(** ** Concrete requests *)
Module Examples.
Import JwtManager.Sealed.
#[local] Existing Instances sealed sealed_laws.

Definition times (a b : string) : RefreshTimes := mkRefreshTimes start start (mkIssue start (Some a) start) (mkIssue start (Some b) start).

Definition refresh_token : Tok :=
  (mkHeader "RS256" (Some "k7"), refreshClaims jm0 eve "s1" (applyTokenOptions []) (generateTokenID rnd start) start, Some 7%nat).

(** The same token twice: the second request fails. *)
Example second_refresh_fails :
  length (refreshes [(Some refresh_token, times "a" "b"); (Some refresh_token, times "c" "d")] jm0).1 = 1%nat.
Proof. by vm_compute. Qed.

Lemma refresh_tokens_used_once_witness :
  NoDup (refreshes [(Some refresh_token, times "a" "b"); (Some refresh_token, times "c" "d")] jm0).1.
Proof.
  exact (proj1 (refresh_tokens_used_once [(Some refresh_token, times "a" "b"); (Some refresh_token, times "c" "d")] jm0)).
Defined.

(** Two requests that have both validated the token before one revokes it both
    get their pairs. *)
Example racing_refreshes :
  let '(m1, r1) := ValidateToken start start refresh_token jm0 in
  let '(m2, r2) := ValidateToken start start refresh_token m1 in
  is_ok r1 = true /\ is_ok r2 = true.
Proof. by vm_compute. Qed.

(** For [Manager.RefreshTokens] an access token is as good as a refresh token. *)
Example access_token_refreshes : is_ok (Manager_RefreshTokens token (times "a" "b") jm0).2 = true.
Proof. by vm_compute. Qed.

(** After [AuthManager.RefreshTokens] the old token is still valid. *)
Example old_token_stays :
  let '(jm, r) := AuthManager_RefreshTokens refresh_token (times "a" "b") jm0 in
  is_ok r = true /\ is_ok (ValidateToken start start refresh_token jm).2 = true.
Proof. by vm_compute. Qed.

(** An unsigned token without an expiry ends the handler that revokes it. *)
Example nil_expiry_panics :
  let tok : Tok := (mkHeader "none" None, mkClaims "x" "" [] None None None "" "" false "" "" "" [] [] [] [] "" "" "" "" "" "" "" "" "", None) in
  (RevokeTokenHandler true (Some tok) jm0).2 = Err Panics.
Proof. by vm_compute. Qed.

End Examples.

•••

■ Task item: Whenever a line in the material contains the word "true", copy that line.

■ Response to this task:
  is_ok r1 = true /\ is_ok r2 = true.
Example access_token_refreshes : is_ok (Manager_RefreshTokens token (times "a" "b") jm0).2 = true.
  is_ok r = true /\ is_ok (ValidateToken start start refresh_token jm).2 = true.
  (RevokeTokenHandler true (Some tok) jm0).2 = Err Panics.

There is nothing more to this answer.